Olhou pra mim bem feio, emburrou e continuou na fila, resmungando de vez em quando. Enquanto isso, eu fazia cara de paisagem e dava graças a Deus que as pessoas da fila não deviam estar entendendo muito de nossa conversa. Finalmente, uma meia hora depois, chegamos ao famoso ‘balcony’ de Shakespeare.

-Vá lá que eu tiro uma foto sua. Disse ele, já mais calmo.

-Como é? Sozinha de novo? Todo casal aqui está tirando foto junto e eu vou tirar sozinha? Nem pense.

Enquanto isso, as pessoas na fila, já inquietas, começaram a nos olhar sem entender nada, mas já achando ruim a demora.

-Tá. Vamos lá tirar um ‘self’. Concordou ele tranquilamente.

Disse isso e acabou até esboçando um sorriso amarelo na foto pra me agradar. Depois, já resignado, tirou fotos minhas no ‘balcony’ e com a própria estátua de Julieta, lá embaixo, na área externa.

Mas se alguém pensa que a confusão terminou aí, está enganado. Saímos e fomos comer morangos na praça ao lado, a Praça Erbe. Foi quando me dei conta que tinha perdido o celular.

-Meu celular! Jesus! Perdi meu celular na Casa de Julieta.

-Mas essa agora? Vamos lá depressa, retrucou ele.
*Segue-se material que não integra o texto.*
Lemma X5_witness :
  is_json_path ascii_runtime (str "c.txt") = false
  ∧ disk (combine_files_streaming ascii_runtime
            [str "a.txt"; str "b.json"; str "c.txt"] mixed_disk)
    !! str "c.txt" = mixed_disk !! str "c.txt".
Proof.
  assert (is_json_path ascii_runtime (str "c.txt") = false) as H1
    by (vm_compute; reflexivity).
  assert (mixed_disk !! str "c.txt" = Some Unreadable
          ∨ ∃ delivered,
              mixed_disk !! str "c.txt" = Some (Undecodable delivered))
    as H2 by (left; vm_compute; reflexivity).
  split; [exact H1|].
  exact (proj1 (X5_failed_text_source_kept ascii_runtime
                  [str "a.txt"; str "b.json"; str "c.txt"] _ _ H1 H2)).
Defined.

(** X20: a directory that is listed because of its name (the search
    matches names, whatever is behind them) is neither removed nor
    counted, however often it is listed: for a text name [open]
    raises, for a JSON name nothing is extracted and [unlink] raises.
    A run over that path alone leaves everything as a run over no file
    at all. *)
Theorem X20_directory_kept (U : py_runtime) (files : list pystr)
    (fs : gmap pystr file_data) (path : pystr) :
  fs !! path = Some Directory →
  let st := combine_files_streaming U files fs in
  disk st !! path = Some Directory
  ∧ (deleted_count st ≤ length (filter (λ p, p ≠ path) files))%nat
  ∧ combine_files_streaming U [path] fs = combine_files_streaming U [] fs.
Proof.
  intros Hfile. unfold combine_files_streaming.
  destruct (combine_fold_directory U files
              {| disk := fs; combined := []; deleted_count := 0;
                 total_bytes := 0 |} path Hfile) as [Hd Hc].
  split; [exact Hd|]. split; [exact Hc|].
  cbn [foldl]. by apply combine_step_directory.
Qed.

Lemma X20_witness :
  let files := [str "poems.json"; str "a.txt"] in
  let st := combine_files_streaming ascii_runtime files directory_disk in
  directory_disk !! str "poems.json" = Some Directory
  ∧ disk st !! str "poems.json" = Some Directory
  ∧ (deleted_count st ≤ 1)%nat.
Proof.
  intros files st.
  assert (directory_disk !! str "poems.json" = Some Directory) as H
    by (vm_compute; reflexivity).
  destruct (X20_directory_kept ascii_runtime files directory_disk _ H)
    as (Hd & Hc & _).
  split; [exact H|]. split; [exact Hd|].
  assert (length (filter (λ p, p ≠ str "poems.json") files) = 1%nat) as E
    by (vm_compute; reflexivity).
  rewrite <- E. exact Hc.
Defined.

(** X6: the combined stream can always be encoded as UTF-8, and its
    length in bytes is [total_bytes] plus the number of line breaks the
    combiner appended of its own, which [total_bytes] does not count:
    one for every iteration that reaches [outfile.write('\n')], so at
    most one per listed file.  When no path is listed twice and every
    source can be read and encoded, that number is the number of
    sources for which something is written (every text file, and every
    JSON file with a text that is not empty). *)
Theorem X6_total_bytes (U : py_runtime) (files : list pystr)
    (fs : gmap pystr file_data) :
  let st := combine_files_streaming U files fs in
  utf8_len (combined st)
  = Some (total_bytes st + appended_breaks U files fs)%nat
  ∧ (appended_breaks U files fs ≤ length files)%nat
  ∧ (NoDup files → Forall (source_ok U fs) files →
     appended_breaks U files fs
     = length (filter (λ p, source_text U fs p ≠ []) files)).
Proof.
  unfold combine_files_streaming, appended_breaks. split; [|split].
  - by apply (combine_fold_breaks U files _ 0%nat).
  - apply breaks_from_bound.
  - intros Hnd Hall.
    by apply (breaks_from_ok U files
                {| disk := fs; combined := []; deleted_count := 0;
                   total_bytes := 0 |} Hnd).
Qed.

Lemma X6_witness :
  let files := [str "a.txt"; str "b.json"] in
  let st := combine_files_streaming ascii_runtime files scenario_disk in
  NoDup files
  ∧ utf8_len (combined st) = Some (total_bytes st + 2)%nat
  ∧ appended_breaks ascii_runtime files scenario_disk
    = length (filter (λ p, source_text ascii_runtime scenario_disk p ≠ [])
                     files).
Proof.
  intros files st.
  assert (NoDup files) as H1.
  { repeat constructor.
    - intros H%list_elem_of_singleton. vm_compute in H. discriminate H.
    - intros H. inversion H. }
  assert (Forall (source_ok ascii_runtime scenario_disk) files) as H2.
  { apply Forall_cons. split; [|apply Forall_cons; split; [|constructor]].
    - exists (nl "hello world"). split; [vm_compute; reflexivity|].
      eexists. vm_compute. reflexivity.
    - exists scenario_json. split; [vm_compute; reflexivity|].
      eexists. vm_compute. reflexivity. }
  assert (appended_breaks ascii_runtime files scenario_disk = 2%nat) as H3
    by (vm_compute; reflexivity).
  split; [exact H1|]. split.
  - rewrite <- H3.
    exact (proj1 (X6_total_bytes ascii_runtime files scenario_disk)).
  - exact (proj2 (proj2 (X6_total_bytes ascii_runtime files scenario_disk))
             H1 H2).
Defined.

(** X7: the two counters the sanitizer returns are the length of its
    input and the length of its output, and the output is never longer
    than the input. *)
Theorem X7_sanitizer_counters (U : py_runtime) (input : pystr) :
  let r := clean_text_streaming U input in
  original_chars r = length input
  ∧ cleaned_chars r = length (cleaned_file r)
  ∧ (cleaned_chars r ≤ original_chars r)%nat.
Proof.
  unfold clean_text_streaming, clean_text_streaming_with.
  destruct (clean_fold_counters U
              {| cleaned_file := []; original_chars := 0;
                 cleaned_chars := 0 |} (file_chunks chunk_size input))
    as [H1 H2].
  cbn zeta in *. cbn [original_chars cleaned_chars] in H1, H2.
  rewrite file_chunks_concat in H1 by apply chunk_size_pos.
  rewrite H1, H2, clean_fold_file. cbn [cleaned_file app].
  split; [done|]. split; [done|].
  pose proof (concat_le (clean_chunk U) (file_chunks chunk_size input)
                (clean_chunk_length U)) as Hle.
  rewrite file_chunks_concat in Hle by apply chunk_size_pos. lia.
Qed.

(** X8: the sanitizer keeps every line break and adds none: its output
    has as many line breaks as its input. *)
Theorem X8_line_breaks_preserved (U : py_runtime) (input : pystr) :
  line_breaks (cleaned_file (clean_text_streaming U input))
  = line_breaks input.
Proof.
  unfold clean_text_streaming. rewrite cleaned_file_chunks.
  rewrite (concat_breaks (clean_chunk U)) by apply clean_chunk_breaks.
  by rewrite file_chunks_concat by apply chunk_size_pos.
Qed.

(** X9: sanitizing a second time changes nothing, provided the input
    fits in one chunk and the first result does not contain the word
    [gutenberg] (which deleting characters can bring about). *)
Theorem X9_sanitizer_idempotent (U : py_runtime) (input : pystr) :
  (length input ≤ chunk_size)%nat →
  let out := cleaned_file (clean_text_streaming U input) in
  contains (str "gutenberg") out = false →
  cleaned_file (clean_text_streaming U out) = out.
Proof.
  intros Hlen out Hfree. subst out.
  pose proof (cleaned_file_short U input Hlen) as X.
  assert (length (cleaned_file (clean_text_streaming U input))
          ≤ chunk_size)%nat as Hlen'.
  { rewrite X. destruct input; [apply Nat.le_0_l|].
    pose proof (clean_chunk_length U (n :: input)). lia. }
  rewrite (cleaned_file_short U _ Hlen').
  destruct (cleaned_file (clean_text_streaming U input)) eqn:E; [done|].
  rewrite <- E in *. rewrite X in *. destruct input; [done|].
  by apply clean_chunk_fixed.
Qed.

Lemma X9_witness :
  let input := nl "The the cat  sat on 2 mats." in
  (length input ≤ chunk_size)%nat
  ∧ cleaned_file
      (clean_text_streaming ascii_runtime
         (cleaned_file (clean_text_streaming ascii_runtime input)))
    = cleaned_file (clean_text_streaming ascii_runtime input).
Proof.
  intros input.
  assert (length input ≤ chunk_size)%nat as H1.
  { apply Nat.leb_le. vm_compute. reflexivity. }
  assert (contains (str "gutenberg")
            (cleaned_file (clean_text_streaming ascii_runtime input))
          = false) as H2 by (vm_compute; reflexivity).
  split; [exact H1|].
  exact (X9_sanitizer_idempotent ascii_runtime input H1 H2).
Defined.

(** X10: the metadata step compares case-sensitively: a chunk in which
    the lower-case word [gutenberg] does not occur passes unchanged, so
    [Gutenberg] and [GUTENBERG] are not removed. *)
Theorem X10_metadata_case_sensitive (U : py_runtime) (chunk : pystr) :
  contains (str "gutenberg") chunk = false →
  remove_metadata U chunk = chunk.
Proof. apply remove_metadata_absent. Qed.

Lemma X10_witness :
  contains (str "gutenberg") (str "Project Gutenberg, GUTENBERG") = false
  ∧ remove_metadata ascii_runtime (str "Project Gutenberg, GUTENBERG")
    = str "Project Gutenberg, GUTENBERG".
Proof.
  assert (contains (str "gutenberg") (str "Project Gutenberg, GUTENBERG")
          = false) as H by (vm_compute; reflexivity).
  split; [exact H|].
  exact (X10_metadata_case_sensitive ascii_runtime _ H).
Defined.

Lemma clean_counters (U : py_runtime) (input : pystr) :
  original_chars (clean_text_streaming U input) = length input
  ∧ cleaned_chars (clean_text_streaming U input)
    = length (cleaned_file (clean_text_streaming U input)).
Proof.
  unfold clean_text_streaming, clean_text_streaming_with.
  destruct (clean_fold_counters U
              {| cleaned_file := []; original_chars := 0;
                 cleaned_chars := 0 |} (file_chunks chunk_size input))
    as [H1 H2].
  cbn zeta in *. cbn [original_chars cleaned_chars] in H1, H2.
  rewrite file_chunks_concat in H1 by apply chunk_size_pos.
  by rewrite H1, H2, clean_fold_file.
Qed.

Lemma spaces_between_split p a b :
  spaces_between p (a ++ SP :: b) = true →
  match last a with
  | Some x => is_space x = false
  | None => p = true
  end
  ∧ ∃ y b', b = y :: b' ∧ is_space y = false.
Proof.
  revert p. induction a as [|c a IH]; intros p H.
  - cbn [app spaces_between] in H. rewrite N.eqb_refl in H.
    apply andb_prop in H as [[Hp Hnext]%andb_prop _].
    split; [done|]. destruct b as [|y b']; [done|].
    exists y, b'. split; [done|]. by apply negb_true_iff.
  - cbn [app spaces_between] in H.
    assert (∃ q, spaces_between q (a ++ SP :: b) = true
                 ∧ (q = true → is_space c = false)) as (q & Hq & Hc).
    { destruct (c =? SP).
      - apply andb_prop in H as [_ H]. by exists false.
      - exists (negb (is_space c)). split; [done|]. apply negb_true_iff. }
    destruct (IH q Hq) as [Hlast Hnext]. split; [|exact Hnext].
    destruct a as [|d a']; [by apply Hc|].
    change (last (c :: d :: a')) with (last (d :: a')).
    destruct (last (d :: a')) eqn:E; [exact Hlast|].
    by apply last_None in E.
Qed.

(** X11: in the sanitized output every space stands between two
    characters that are not whitespace: no line begins or ends with a
    space and no two spaces follow each other, across chunk boundaries
    too. *)
Theorem X11_single_spaces (U : py_runtime) (input a b : pystr) :
  cleaned_file (clean_text_streaming U input) = a ++ SP :: b →
  ∃ a' x y b', a = a' ++ [x] ∧ b = y :: b'
               ∧ is_space x = false ∧ is_space y = false.
Proof.
  intros Hout.
  assert (spaces_between false (cleaned_file (clean_text_streaming U input))
          = true) as H.
  { unfold clean_text_streaming. rewrite cleaned_file_chunks.
    apply concat_spaces, Forall_map, Forall_forall. intros c _.
    apply clean_chunk_spaces. }
  rewrite Hout in H. apply spaces_between_split in H as [Hlast Hnext].
  destruct Hnext as (y & b' & -> & Hy).
  destruct (last a) as [x|] eqn:E; [|done].
  apply last_Some in E as [a' ->]. by exists a', x, y, b'.
Qed.

Lemma X11_witness :
  cleaned_file (clean_text_streaming ascii_runtime (str "  a   b  "))
  = [97] ++ SP :: [98]
  ∧ ∃ a' x y b', [97] = a' ++ [x] ∧ [98] = y :: b'
                 ∧ is_space x = false ∧ is_space y = false.
Proof.
  assert (cleaned_file (clean_text_streaming ascii_runtime (str "  a   b  "))
          = [97] ++ SP :: [98]) as H by (vm_compute; reflexivity).
  split; [exact H|].
  exact (X11_single_spaces ascii_runtime _ _ _ H).
Defined.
Lá vou!

Lá voltamos novamente na Casa de Julieta para descobrir que eu havia esquecido meu celular no ‘balcony’. Achei o celular mas perdi de comer os deliciosos morangos da Praça.

E acabo usando o título de outra peça de Shakespeare: Afinal, foi ‘Muito barulho por nada’.

[1] Professora Titular do Instituto de Letras da UFBA. Doutora em Comunicação e Semiótica pela PUC-SP; Pós-Doutora em Literatura Comparada pela UFMG e Pós-Doutora em Mídias Digitais pela PUC-SP.